Pneumonitis involves inflammation of lung tissue. Study author Thomas Buchholz, M.D., said the results are important because both radiation and taxanes-based chemotherapies, including Taxotere and Taxol, have proven effective in the treatment and improved survival of selected patients with breast cancer.
Buchholz, a professor at the University of Texas M. D. Anderson Cancer Center, said the findings disprove a previous smaller study that had suggested the dangerous correlation between taxanes, radiation treatment and lung injury.
“With this study, we wanted to try and determine if we could alleviate the fears of both the physicians administering and the patients receiving these potentially life-saving treatments," Buchholz said. "We had the unique opportunity to investigate and clearly focus on the question of whether or not taxanes increase radiation induced lung complications. Both taxanes and radiation therapy are critically important in the treatment of patients whose disease has spread beyond the breast.”
The researchers analyzed 189 breast cancer patients who received either four cycles of paclitaxel (Taxol) followed by four cycles of 5-flourouracil, doxorubicin and clyclophsphamide (FAC) and then radiation therapy or eight cycles of FAC followed by radiation.

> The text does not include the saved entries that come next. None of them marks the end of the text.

Lemma rowsCount_cons_row (r : R) (rows : list R) (l : list A) :
  rowsCount key keyOf (r :: rows) l
  = (List.length (rowEntries key keyOf r l) + rowsCount key keyOf rows l)%nat.
Proof. reflexivity. Qed.

(** An entry of no row changes no row's figure. *)
Lemma rowsTotal_unmatched (rows : list R) (x : A) (l : list A) :
  ~ In (keyOf x) (map key rows) ->
  (rowsTotal key keyOf weight rows (x :: l)
   == rowsTotal key keyOf weight rows l)%Q.
Proof.
  induction rows as [ | r rows IH ]; intros Hx; [ reflexivity | ].
  rewrite !rowsTotal_cons_row, rowEntries_cons.
  destruct (String.eqb (keyOf x) (key r)) eqn:E.
  - apply String.eqb_eq in E. exfalso. apply Hx. left. now symmetry.
  - apply Qplus_comp; [ reflexivity | ].
    apply IH. intros H. apply Hx. now right.
Qed.

Lemma rowsTotal_matched (rows : list R) (x : A) (l : list A) :
  NoDup (map key rows) ->
  In (keyOf x) (map key rows) ->
  (rowsTotal key keyOf weight rows (x :: l)
   == weight x + rowsTotal key keyOf weight rows l)%Q.
Proof.
  induction rows as [ | r rows IH ]; intros Hnd Hin; [ contradiction | ].
  simpl in Hnd, Hin. inversion Hnd as [ | ? ? Hr Hnd' ]; subst.
  rewrite !rowsTotal_cons_row, rowEntries_cons.
  destruct (String.eqb (keyOf x) (key r)) eqn:E.
  - apply String.eqb_eq in E.
    assert (H : (rowsTotal key keyOf weight rows (x :: l)
                 == rowsTotal key keyOf weight rows l)%Q)
      by (apply rowsTotal_unmatched; now rewrite E).
    change (total weight (x :: rowEntries key keyOf r l))
      with (weight x + total weight (rowEntries key keyOf r l))%Q.
    lra.
  - destruct Hin as [Hin | Hin].
    + rewrite Hin, String.eqb_refl in E. discriminate E.
    + pose proof (IH Hnd' Hin) as H. lra.
Qed.

Lemma rowsTotal_nil (rows : list R) :
  (rowsTotal key keyOf weight rows [] == 0)%Q.
Proof.
  induction rows as [ | r rows IH ]; [ reflexivity | ].
  rewrite rowsTotal_cons_row.
  change (total weight (rowEntries key keyOf r [])) with 0%Q. lra.
Qed.

Lemma rowsTotal_all (rows : list R) (l : list A) :
  NoDup (map key rows) ->
  (forall x, In x l -> In (keyOf x) (map key rows)) ->
  (rowsTotal key keyOf weight rows l == total weight l)%Q.
Proof.
  intros Hnd. induction l as [ | x l IH ]; intros Hall.
  - apply rowsTotal_nil.
  - pose proof (rowsTotal_matched rows x l Hnd
                  (Hall x (or_introl eq_refl))) as H.
    pose proof (IH (fun y Hy => Hall y (or_intror Hy))) as H'.
    change (total weight (x :: l)) with (weight x + total weight l)%Q. lra.
Qed.

Lemma rowsCount_unmatched (rows : list R) (x : A) (l : list A) :
  ~ In (keyOf x) (map key rows) ->
  rowsCount key keyOf rows (x :: l) = rowsCount key keyOf rows l.
Proof.
  induction rows as [ | r rows IH ]; intros Hx; [ reflexivity | ].
  rewrite !rowsCount_cons_row, rowEntries_cons.
  destruct (String.eqb (keyOf x) (key r)) eqn:E.
  - apply String.eqb_eq in E. exfalso. apply Hx. left. now symmetry.
  - rewrite IH; [ reflexivity | ]. intros H. apply Hx. now right.
Qed.

Lemma rowsCount_matched (rows : list R) (x : A) (l : list A) :
  NoDup (map key rows) ->
  In (keyOf x) (map key rows) ->
  rowsCount key keyOf rows (x :: l) = S (rowsCount key keyOf rows l).
Proof.
  induction rows as [ | r rows IH ]; intros Hnd Hin; [ contradiction | ].
  simpl in Hnd, Hin. inversion Hnd as [ | ? ? Hr Hnd' ]; subst.
  rewrite !rowsCount_cons_row, rowEntries_cons.
  destruct (String.eqb (keyOf x) (key r)) eqn:E.
  - apply String.eqb_eq in E.
    rewrite rowsCount_unmatched by now rewrite E.
    reflexivity.
  - destruct Hin as [Hin | Hin].
    + rewrite Hin, String.eqb_refl in E. discriminate E.
    + rewrite (IH Hnd' Hin). apply Nat.add_succ_r.
Qed.

Lemma rowsCount_nil (rows : list R) : rowsCount key keyOf rows [] = O.
Proof.
  induction rows as [ | r rows IH ]; [ reflexivity | ].
  rewrite rowsCount_cons_row, IH. reflexivity.
Qed.

Lemma rowsCount_all (rows : list R) (l : list A) :
  NoDup (map key rows) ->
  (forall x, In x l -> In (keyOf x) (map key rows)) ->
  rowsCount key keyOf rows l = List.length l.
Proof.
  intros Hnd. induction l as [ | x l IH ]; intros Hall.
  - apply rowsCount_nil.
  - rewrite rowsCount_matched; [ | exact Hnd | apply Hall; now left ].
    rewrite IH; [ reflexivity | ]. intros y Hy. apply Hall. now right.
Qed.
End Totals.

Lemma sumProfit_total (entries : list (EntryV2.Entry Q)) :
  (Stats.sumProfit entries == total counted entries)%Q.
Proof.
  unfold Stats.sumProfit.
  pose proof (fold_left_total counted entries 0%Q) as H.
  unfold counted in H at 1.
  change (@num_add Q Exact.number) with Qplus.
  change (@num_zero Q Exact.number) with 0%Q.
  rewrite H. ring.
Qed.

Lemma accountRows_total (accounts : list Stats.AccountRow)
    (entries : list (EntryV2.Entry Q)) :
  (fold_right (fun a s => Stats.accountProfit a entries + s) 0 accounts
   == rowsTotal Stats.id EntryV2.accountId counted accounts entries)%Q.
Proof.
  induction accounts as [ | a accounts IH ]; [ reflexivity | ].
  cbn [fold_right]. rewrite rowsTotal_cons_row.
  apply Qplus_comp; [ | exact IH ].
  unfold Stats.accountProfit. apply sumProfit_total.
Qed.

Lemma accountRows_count (accounts : list Stats.AccountRow)
    (entries : list (EntryV2.Entry Q)) :
  fold_right (fun a s => (Stats.accountTotalEntries a entries + s)%nat)
    O accounts
  = rowsCount Stats.id EntryV2.accountId accounts entries.
Proof. reflexivity. Qed.

(** X17.  When no two accounts share an id and every fetched entry belongs to
    one of the fetched accounts, the rows of the accounts table account
    for every entry once: their profits add up to the total profit of the
    dashboard, and their entry counts to the number of transactions. *)
Theorem account_rows_add_up_to_the_totals
    (accounts : list Stats.AccountRow) (entries : list (EntryV2.Entry Q)) :
  NoDup (map Stats.id accounts) ->
  (forall e, In e entries ->
     In (EntryV2.accountId e) (map Stats.id accounts)) ->
  (fold_right (fun a s => Stats.accountProfit a entries + s) 0 accounts
   == Stats.totalProfit entries)%Q
  /\ fold_right (fun a s => (Stats.accountTotalEntries a entries + s)%nat)
       O accounts
     = Stats.totalTransactions entries.
Proof.
  intros Hnd Hall. split.
  - rewrite accountRows_total. unfold Stats.totalProfit.
    rewrite sumProfit_total. now apply rowsTotal_all.
  - rewrite accountRows_count. now apply rowsCount_all.
Qed.

(** X18.  An entry whose account is not among the fetched ones (a deleted
    account, say) is counted in the total profit and in the number of
    transactions, and in no row of the accounts table. *)
Theorem orphan_entry_is_in_the_total_and_in_no_row
    (accounts : list Stats.AccountRow) (entries : list (EntryV2.Entry Q))
    (e : EntryV2.Entry Q) :
  ~ In (EntryV2.accountId e) (map Stats.id accounts) ->
  (Stats.totalProfit (e :: entries)
   == orZero (Some (EntryV2.profitLoss e)) + Stats.totalProfit entries)%Q
  /\ Stats.totalTransactions (e :: entries)
     = S (Stats.totalTransactions entries)
  /\ forall a, In a accounts ->
       Stats.accountProfit a (e :: entries) = Stats.accountProfit a entries
       /\ Stats.accountTotalEntries a (e :: entries)
          = Stats.accountTotalEntries a entries.
Proof.
  intros Hno. split; [ | split ].
  - unfold Stats.totalProfit. rewrite !sumProfit_total. reflexivity.
  - reflexivity.
  - intros a Ha.
    assert (E : String.eqb (EntryV2.accountId e) (Stats.id a) = false).
    { apply String.eqb_neq. intros H. apply Hno. rewrite H.
      now apply in_map. }
    unfold Stats.accountProfit, Stats.accountTotalEntries,
      Stats.accountEntries.
    cbn [filter]. rewrite E. split; reflexivity.
Qed.

Lemma playerRows_total (players : list (User.t Q))
    (entries : list (EntryV2.Entry Q)) :
  (fold_right (fun p s => Stats.playerProfit p entries + s) 0 players
   == rowsTotal User.uid EntryV2.playerUid counted players entries)%Q.
Proof.
  induction players as [ | p players IH ]; [ reflexivity | ].
  cbn [fold_right]. rewrite rowsTotal_cons_row.
  apply Qplus_comp; [ | exact IH ].
  unfold Stats.playerProfit. apply sumProfit_total.
Qed.

(** X19.  The same for the players table: with distinct uids, and every fetched
    entry made by one of the fetched players, the players' profits add up
    to the total profit and their entry counts to the number of
    transactions. *)
Theorem player_rows_add_up_to_the_totals
    (players : list (User.t Q)) (entries : list (EntryV2.Entry Q)) :
  NoDup (map User.uid players) ->
  (forall e, In e entries ->
     In (EntryV2.playerUid e) (map User.uid players)) ->
  (fold_right (fun p s => Stats.playerProfit p entries + s) 0 players
   == Stats.totalProfit entries)%Q
  /\ fold_right (fun p s => (Stats.playerTotalEntries p entries + s)%nat)
       O players
     = Stats.totalTransactions entries.
Proof.
  intros Hnd Hall. split.
  - rewrite playerRows_total. unfold Stats.totalProfit.
    rewrite sumProfit_total. now apply rowsTotal_all.
  - change (rowsCount User.uid EntryV2.playerUid players entries
            = List.length entries).
    now apply rowsCount_all.
Qed.

(** ** Document identifiers of the import *)

Lemma dash_not_alnum : ImportFile.isLowerAlnum ImportFile.dash = false.
Proof. reflexivity. Qed.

After reviewing chest X-rays of the women in both groups, the researchers found no statistical difference in the rate of radiation-induced lung toxicity between the two groups of patients; 5 percent in those treated with the paclitaxel-FAC and radiation, compared with 4.5 percent in those treated with FAC and radiation. In addition, the researchers reported that no patients were hospitalized and/or died as a result of pneumonitis.
"Fortunately, we discovered that the rates of seriously related lung injury were very, very low in both groups of patients, making us more comfortable in using these potentially curative treatments without any reservations," said Buchholz.
A key difference between this study and the earlier one that suggested the lung damage correlation was that chemotherapy and radiation were given sequentially, compared to simultaneous delivery in the smaller study.
"It is possible that taxanes and radiation given simultaneously interact to cause increased lung toxicity, but with our delivery, which is more standard practice, we did not see any clinically-relevant damage," said lead researcher Tse-Kuan Yu, M.D., a resident in radiation oncology at M. D. Anderson.
"Additionally, the sequencing and extended time between the delivery of paclitaxel and the radiation might be of great importance,” Yu added. “In our study, four cycles of paclitaxel and then four cycles of FAC were given, followed by surgery and then radiation. Having the buffer window between the Taxol and the radiation might be, in part, cause for why we did not see any lung injury."